February 24, 2004

Purge the PIRGs

The discussion of Ralph Nader online has produced an interesting eddy in its wake, namely an equally passionate attack on Public Interest Research Groups (PIRGs), which Nader played a role in founding.

I don’t actually map my feelings about PIRGs onto Nader, though their mutual connection doesn’t help me get warm and fuzzy about either of them. In many ways, I object more fundamentally to PIRGs. They’re a scam.

Like Jane Galt, I first reached that conclusion as a canvasser for a PIRG one summer in the early 1980s. I only lasted about three weeks before the toxic combination of viciously exploitative labor practices and a recognition of the organization’s total lack of concern for political commitment completely alienated me. If you pounded the pavement all evening but came in just shy of quota, you didn’t get paid at all for your work. The people running the canvassing operation had zero interest in the issues or the ideas: they were in manner or functioning little different than the boss of a sweatshop factory floor. Keep the money rolling in and send it along to the state organization: that was the sole priority. The spiel we were told to memorize was a frankly deceptive presentation of the organization and its activities. PIRGs have a long habit of parasitically attaching themselves to legislation and claiming credit for it—and only if they deem it something fuzzy and blandly liberal enough that it is likely to raise more money or garner good publicity. There’s no coherent agenda beyond that, and never has been.
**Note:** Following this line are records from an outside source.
Lemma tls_slot_ok N last L ra ts hs h :
  rings_ok N last L (history ra) -> 0 <= last <= ts -> N + 1 < 2 ^ 28 ->
  history ra !! Z.to_nat (ts mod FRANG_FREQ) = Some h ->
  rings_ok (N + 1) ts (spec_step conf (FTls hs) ts L).2
    (<[Z.to_nat (ts mod FRANG_FREQ) :=
         tls_slot hs (if h_ts h =? ts then h else MkRates ts 0 0 0 0)]> (history ra)).
Proof using.
  intros Hr Hts HN Hh. set (h1 := if h_ts h =? ts then h else _).
  pose proof (counters_of _ _ _ _ _ _ Hr Hh) as (Hc1 & Hc2 & Hc3 & Hc4).
  assert (Hh1 : h_ts (tls_slot hs h1) = ts)
    by (unfold h1; destruct (Z.eqb_spec (h_ts h) ts); by destruct hs).
  set (kn := match hs with TTLS_HS_CB_FINISHED_NEW => 1%nat | _ => 0%nat end).
  set (ki := match hs with TTLS_HS_CB_INCOMPLETE => 1%nat | _ => 0%nat end).
  assert (Hlog : MkLog (l_conns L) (l_reqs L) (l_news L ++ replicate kn ts) (l_incs L ++ replicate ki ts)
                   (l_curr L) = (spec_step conf (FTls hs) ts L).2).
  { destruct L, hs; simpl; rewrite ?app_nil_r; done. }
  rewrite <- Hlog.
  pose proof (rings_step N last L (history ra) ts h (tls_slot hs h1) 0 0 kn ki Hr) as Hs.
  simpl replicate in Hs. rewrite !app_nil_r in Hs.
  apply Hs; clear Hs; try done; try lia; unfold kn, ki, h1; destruct hs; simpl;
    rewrite ?u32_small by (unfold is_u32; destruct (h_ts h =? ts); simpl; lia);
    destruct (h_ts h =? ts); simpl; lia.
Qed.

Lemma tls_limit_ok N last L ra j hs :
  step_pre N last L ra j ->
  wp (frang_tls_conn_limit HZ conf hs j) (fun v ra' =>
    acc_ok (N + 1) (frang_quantum HZ j) (spec_step conf (FTls hs) (frang_quantum HZ j) L).2 ra'
    /\ ((spec_step conf (FTls hs) (frang_quantum HZ j) L).1 = TFW_BLOCK -> v = TFW_BLOCK)) ra.
Proof using.
  intros ((Hr & Hcur & Hcb) & Hts & Ht63 & HN). unfold frang_tls_conn_limit.
  set (ts := frang_quantum HZ j) in *. destruct (hist_slot _ _ _ _ ts Hr) as (h & Hh).
  pose proof (tls_slot_ok N last L ra ts hs h Hr Hts HN Hh) as Hr'.
  apply wp_bind, (wp_get_hist _ h); [done |].
  set (h1 := if h_ts h =? ts then h else _) in *.
  apply wp_bind, (wp_put_hist _ h); [done |].
  set (L' := (spec_step conf (FTls hs) ts L).2) in *.
  assert (Hcurr : conn_curr ra = l_curr L' /\ 0 <= l_curr L' <= N + 1).
  { unfold L'. destruct hs; simpl; lia. }
  set (i := Z.to_nat (ts mod FRANG_FREQ)) in *.
  assert (Hi : <[i := h1]> (history ra) !! i = Some h1).
  { apply list_lookup_insert_eq. by eapply lookup_lt_Some. }
  pose proof Hr' as (Hl' & Hrc & _ & Hnew & Hinc & Hb & _).
  pose proof (ring_times _ _ _ _ Hrc) as HT.
  assert (Hbn : Forall (fun h => 0 <= tls_sess_new h <= N + 1) (<[i := tls_slot hs h1]> (history ra))).
  { eapply Forall_impl; [exact Hb |]. simpl. tauto. }
  assert (Hbi : Forall (fun h => 0 <= tls_sess_incomplete h <= N + 1) (<[i := tls_slot hs h1]> (history ra))).
  { eapply Forall_impl; [exact Hb |]. simpl. tauto. }
  pose proof (tls_sum_ge _ _ _ _ _ Hnew Hbn HT Ht63 HN Hl') as Hsn.
  pose proof (tls_sum_ge _ _ _ _ _ Hinc Hbi HT Ht63 HN Hl') as Hsi.
  destruct hs.
  4: { apply wp_ret. split; [| done]. split; [exact Hr' | exact Hcurr]. }
  all: apply wp_bind, (wp_put_hist _ h1); [done |]; apply wp_bind, wp_get;
    cbn [history conn_curr resp_code_stat]; rewrite list_insert_insert_eq.
  - fold (tls_slot TTLS_HS_CB_FINISHED_NEW h1). cbn [spec_step fst].
    set (sn := hist_sum _ _ _ _) in *. simpl in Hsn.
    pose proof (burst_le_rate ts (l_news L ++ [ts])) as Hbr.
    assert (Hblk : block_if (over (tls_new_conn_rate conf) (rate_of ts (l_news L ++ [ts]))
               || over (tls_new_conn_burst conf) (burst_of ts (l_news L ++ [ts]))) = TFW_BLOCK ->
             over (tls_new_conn_rate conf) sn || over (tls_new_conn_burst conf) sn = true).
    { unfold block_if. destruct (_ || _) eqn:Ho; [| done]. intros _.
      apply orb_true_iff in Ho as [Ho | Ho]; apply orb_true_iff; [left | right];
        (eapply over_mono; [| exact Ho]; lia). }
    destruct (over (tls_new_conn_rate conf) sn), (over (tls_new_conn_burst conf) sn);
      apply wp_ret; (split; [split; [exact Hr' | exact Hcurr] |]); try done.
    intros H. by specialize (Hblk H).
  - apply wp_ret. split; [split; [exact Hr' | exact Hcurr] | done].
  - fold (tls_slot TTLS_HS_CB_INCOMPLETE h1). cbn [spec_step fst].
    set (sn := hist_sum _ _ tls_sess_incomplete _) in *. simpl in Hsi.
    assert (Hblk : block_if (over (tls_incomplete_conn_rate conf) (rate_of ts (l_incs L ++ [ts]))) = TFW_BLOCK ->
             over (tls_incomplete_conn_rate conf) sn = true).
    { unfold block_if. destruct (over _ (rate_of _ _)) eqn:Ho; [| done]. intros _.
      eapply over_mono; [| exact Ho]. lia. }
    destruct (over (tls_incomplete_conn_rate conf) sn); apply wp_ret;
      (split; [split; [exact Hr' | exact Hcurr] |]); try done.
    intros H. by specialize (Hblk H).
Qed.
End steps.

(** ** Runs *)

Fixpoint frang_run (HZ : Z) (conf : FrangGlobCfg) (evs : list (FrangEv * Z)) : FM (list Z) :=
  match evs with
  | [] => sm_ret []
  | (ev, j) :: evs =>
      v <~ frang_step HZ conf ev j ;;
      vs <~ frang_run HZ conf evs ;;
      sm_ret (v :: vs)
  end.

Fixpoint spec_run (HZ : Z) (conf : FrangGlobCfg) (evs : list (FrangEv * Z)) (L : ClientLog) : list Z :=
  match evs with
  | [] => []
  | (ev, j) :: evs =>
      let '(v, L') := spec_step conf ev (frang_quantum HZ j) L in
      v :: spec_run HZ conf evs L'
  end.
My antipathy deepened when a PIRG came rolling into town at Wesleyan University, when I was an undergraduate, seeking an automatic fee attached to the tuition bill. The whole presentation was slimy both in content and style. First, they dangled an internship in front of student officers, and then they shifted abruptly to left-baiting and bullying when anyone (a class of people that most definitely included me at that point) asked why on earth a PIRG should get an automated chunk of money every year when no other student group had the privilege—a chunk of money which would be completely non-transparently spent, moreover. As a magnaminous gesture, they finally offered a system where you could come and get a refund of your PIRG money if you were willing to show up at a basement office during a one-day window once every academic year and ask for it. This is all standard for PIRGs then and now: they push for mandatory fees, and accept as a fall-back an opt-out.

It’s not just that PIRGs are sleazy in their fund-raising and opportunism. Reading Jane Galt’s essay, I wonder a bit at whether they haven’t played a subtle but important role over two decades in disillusioning young liberals and leftists and driving them rightward as a result.

Based on my own experience and the experience of people close to me, I’d say that liberal nonprofits in general are usually not what they seem on the outside, or at least, rarely apply their outward convictions to internal matters. They often have unfair, exploitative or even discriminatory labor practices. They’re often intensely hierarchical, non-democratic and non-transparent in their internal organization. But PIRGs are in a class of their own. At least with something like the ACLU or Amnesty International, whatever their internal cultures are like, they stand for something consistent politically and socially. PIRGs don’t even have that.